[EXERCISE] Please take the lines from the one holding "intros H H1" through the one holding "rewrite ?arp_loop_emitted, ?count_app, ?(count_announce_zero" in the data below and copy them exactly.

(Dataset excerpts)

--- START ---

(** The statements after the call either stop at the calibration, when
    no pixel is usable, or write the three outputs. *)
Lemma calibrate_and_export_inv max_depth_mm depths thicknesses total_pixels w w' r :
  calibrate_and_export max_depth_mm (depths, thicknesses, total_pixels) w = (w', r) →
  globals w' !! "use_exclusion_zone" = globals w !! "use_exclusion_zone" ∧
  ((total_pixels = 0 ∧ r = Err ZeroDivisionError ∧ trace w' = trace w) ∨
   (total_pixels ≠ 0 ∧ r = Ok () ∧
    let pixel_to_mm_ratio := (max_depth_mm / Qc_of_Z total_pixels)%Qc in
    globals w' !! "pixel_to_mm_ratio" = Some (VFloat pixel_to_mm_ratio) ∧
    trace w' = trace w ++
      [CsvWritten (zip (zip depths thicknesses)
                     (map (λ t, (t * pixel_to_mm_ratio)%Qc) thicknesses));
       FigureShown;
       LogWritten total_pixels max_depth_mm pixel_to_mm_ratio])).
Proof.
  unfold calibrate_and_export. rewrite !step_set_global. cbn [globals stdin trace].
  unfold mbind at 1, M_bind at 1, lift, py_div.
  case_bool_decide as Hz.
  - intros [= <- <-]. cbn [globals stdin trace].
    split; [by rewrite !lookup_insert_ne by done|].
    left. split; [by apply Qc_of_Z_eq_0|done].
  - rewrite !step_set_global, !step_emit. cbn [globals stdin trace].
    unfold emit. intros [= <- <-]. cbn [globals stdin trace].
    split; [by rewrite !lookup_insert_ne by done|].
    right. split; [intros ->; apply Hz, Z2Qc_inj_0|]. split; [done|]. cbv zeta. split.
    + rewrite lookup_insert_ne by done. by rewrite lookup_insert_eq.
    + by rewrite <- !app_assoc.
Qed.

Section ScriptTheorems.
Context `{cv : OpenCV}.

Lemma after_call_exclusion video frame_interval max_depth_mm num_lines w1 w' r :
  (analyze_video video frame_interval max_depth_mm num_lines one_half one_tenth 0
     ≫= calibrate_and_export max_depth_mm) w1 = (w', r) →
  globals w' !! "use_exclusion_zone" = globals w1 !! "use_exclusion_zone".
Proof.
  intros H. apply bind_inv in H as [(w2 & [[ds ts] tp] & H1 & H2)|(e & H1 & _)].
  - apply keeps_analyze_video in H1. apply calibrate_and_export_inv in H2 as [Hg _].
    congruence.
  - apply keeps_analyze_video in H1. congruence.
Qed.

--- END ---
--- START ---

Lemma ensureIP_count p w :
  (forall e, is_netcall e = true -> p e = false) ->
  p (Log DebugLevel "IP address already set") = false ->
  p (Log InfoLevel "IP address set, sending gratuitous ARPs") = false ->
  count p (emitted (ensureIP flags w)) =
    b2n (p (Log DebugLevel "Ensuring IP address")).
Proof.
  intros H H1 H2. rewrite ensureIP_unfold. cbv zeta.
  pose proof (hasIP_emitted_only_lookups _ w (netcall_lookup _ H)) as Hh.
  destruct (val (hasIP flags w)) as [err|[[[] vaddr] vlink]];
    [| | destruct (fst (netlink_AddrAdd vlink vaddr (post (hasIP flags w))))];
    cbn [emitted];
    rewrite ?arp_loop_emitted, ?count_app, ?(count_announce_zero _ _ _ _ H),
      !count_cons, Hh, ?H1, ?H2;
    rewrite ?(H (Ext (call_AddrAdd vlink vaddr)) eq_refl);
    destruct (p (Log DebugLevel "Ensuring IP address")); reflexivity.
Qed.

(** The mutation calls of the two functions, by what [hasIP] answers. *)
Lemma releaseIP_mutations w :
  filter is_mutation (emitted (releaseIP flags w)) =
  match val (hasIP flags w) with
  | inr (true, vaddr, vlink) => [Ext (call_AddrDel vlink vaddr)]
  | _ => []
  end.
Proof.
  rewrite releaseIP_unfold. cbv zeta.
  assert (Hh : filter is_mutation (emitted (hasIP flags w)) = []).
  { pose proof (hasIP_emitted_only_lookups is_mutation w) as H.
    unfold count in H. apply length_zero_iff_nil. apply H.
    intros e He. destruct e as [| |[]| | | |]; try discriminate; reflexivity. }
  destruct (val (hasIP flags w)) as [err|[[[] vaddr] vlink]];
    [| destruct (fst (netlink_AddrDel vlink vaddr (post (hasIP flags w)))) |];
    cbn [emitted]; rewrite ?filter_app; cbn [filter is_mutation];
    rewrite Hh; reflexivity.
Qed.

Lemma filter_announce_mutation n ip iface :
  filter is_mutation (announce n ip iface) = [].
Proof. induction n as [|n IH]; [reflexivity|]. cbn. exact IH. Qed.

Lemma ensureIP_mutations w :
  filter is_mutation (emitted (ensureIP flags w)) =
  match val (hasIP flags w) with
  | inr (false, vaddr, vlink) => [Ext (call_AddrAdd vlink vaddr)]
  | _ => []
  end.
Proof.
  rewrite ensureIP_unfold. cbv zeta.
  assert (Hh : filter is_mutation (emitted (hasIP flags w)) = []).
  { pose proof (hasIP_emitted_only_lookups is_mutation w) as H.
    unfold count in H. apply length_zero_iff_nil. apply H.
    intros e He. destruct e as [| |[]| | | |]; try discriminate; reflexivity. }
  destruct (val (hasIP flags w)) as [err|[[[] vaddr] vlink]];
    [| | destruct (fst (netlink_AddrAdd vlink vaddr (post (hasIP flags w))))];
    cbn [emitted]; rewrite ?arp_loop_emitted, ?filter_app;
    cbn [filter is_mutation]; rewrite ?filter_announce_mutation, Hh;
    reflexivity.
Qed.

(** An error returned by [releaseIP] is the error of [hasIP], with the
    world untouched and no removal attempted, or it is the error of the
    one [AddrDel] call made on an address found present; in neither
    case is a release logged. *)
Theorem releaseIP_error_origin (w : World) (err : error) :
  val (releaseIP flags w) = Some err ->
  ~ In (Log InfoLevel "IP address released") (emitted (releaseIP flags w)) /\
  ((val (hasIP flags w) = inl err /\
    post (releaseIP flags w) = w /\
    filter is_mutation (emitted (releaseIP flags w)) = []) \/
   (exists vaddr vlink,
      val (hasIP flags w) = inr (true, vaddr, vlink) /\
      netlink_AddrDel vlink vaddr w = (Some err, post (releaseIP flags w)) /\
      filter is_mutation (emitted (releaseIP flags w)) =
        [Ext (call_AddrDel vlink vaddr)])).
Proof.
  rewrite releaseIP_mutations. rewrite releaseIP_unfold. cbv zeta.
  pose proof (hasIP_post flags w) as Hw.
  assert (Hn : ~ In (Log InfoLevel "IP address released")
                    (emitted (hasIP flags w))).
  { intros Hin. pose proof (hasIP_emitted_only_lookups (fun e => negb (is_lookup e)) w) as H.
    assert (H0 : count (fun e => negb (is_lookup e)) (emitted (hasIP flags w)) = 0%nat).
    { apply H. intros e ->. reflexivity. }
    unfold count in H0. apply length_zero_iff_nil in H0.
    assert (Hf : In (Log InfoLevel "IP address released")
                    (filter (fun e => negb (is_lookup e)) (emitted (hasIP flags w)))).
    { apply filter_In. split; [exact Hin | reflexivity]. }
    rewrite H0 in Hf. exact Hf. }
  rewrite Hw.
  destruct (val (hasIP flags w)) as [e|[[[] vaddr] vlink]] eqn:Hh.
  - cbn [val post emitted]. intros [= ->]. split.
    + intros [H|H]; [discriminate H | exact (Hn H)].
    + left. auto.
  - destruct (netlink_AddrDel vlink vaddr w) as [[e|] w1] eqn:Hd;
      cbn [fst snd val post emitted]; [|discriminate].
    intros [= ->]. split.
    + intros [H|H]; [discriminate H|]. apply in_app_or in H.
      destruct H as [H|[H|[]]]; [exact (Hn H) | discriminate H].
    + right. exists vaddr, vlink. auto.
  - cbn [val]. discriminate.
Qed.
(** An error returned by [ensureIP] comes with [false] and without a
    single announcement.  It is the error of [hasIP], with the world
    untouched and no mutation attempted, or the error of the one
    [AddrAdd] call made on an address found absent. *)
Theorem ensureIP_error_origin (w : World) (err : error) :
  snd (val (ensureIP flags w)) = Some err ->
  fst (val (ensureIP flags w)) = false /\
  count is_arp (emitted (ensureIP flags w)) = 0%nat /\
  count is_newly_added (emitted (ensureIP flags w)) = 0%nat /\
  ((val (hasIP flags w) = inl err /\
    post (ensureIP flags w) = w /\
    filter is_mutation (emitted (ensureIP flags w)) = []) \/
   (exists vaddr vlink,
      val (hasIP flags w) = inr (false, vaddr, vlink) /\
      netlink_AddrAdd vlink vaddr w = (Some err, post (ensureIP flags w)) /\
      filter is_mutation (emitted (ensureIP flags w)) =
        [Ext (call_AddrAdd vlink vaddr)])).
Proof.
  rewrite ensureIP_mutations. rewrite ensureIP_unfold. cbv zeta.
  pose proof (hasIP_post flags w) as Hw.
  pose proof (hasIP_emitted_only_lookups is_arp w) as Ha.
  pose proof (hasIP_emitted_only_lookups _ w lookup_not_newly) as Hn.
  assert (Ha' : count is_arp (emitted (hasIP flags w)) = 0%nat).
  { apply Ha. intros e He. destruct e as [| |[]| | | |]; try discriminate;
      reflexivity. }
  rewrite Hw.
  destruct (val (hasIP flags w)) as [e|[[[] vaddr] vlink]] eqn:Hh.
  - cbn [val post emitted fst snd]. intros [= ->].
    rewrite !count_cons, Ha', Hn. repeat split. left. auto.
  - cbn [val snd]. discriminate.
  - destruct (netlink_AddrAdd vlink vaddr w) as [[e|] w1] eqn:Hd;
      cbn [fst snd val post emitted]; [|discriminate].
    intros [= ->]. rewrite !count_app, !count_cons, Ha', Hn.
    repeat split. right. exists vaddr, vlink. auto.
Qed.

--- END ---

[RESPONSE AREA]
  intros H H1 H2. rewrite ensureIP_unfold. cbv zeta.
  pose proof (hasIP_emitted_only_lookups _ w (netcall_lookup _ H)) as Hh.
  destruct (val (hasIP flags w)) as [err|[[[] vaddr] vlink]];
    [| | destruct (fst (netlink_AddrAdd vlink vaddr (post (hasIP flags w))))];
    cbn [emitted];
    rewrite ?arp_loop_emitted, ?count_app, ?(count_announce_zero _ _ _ _ H),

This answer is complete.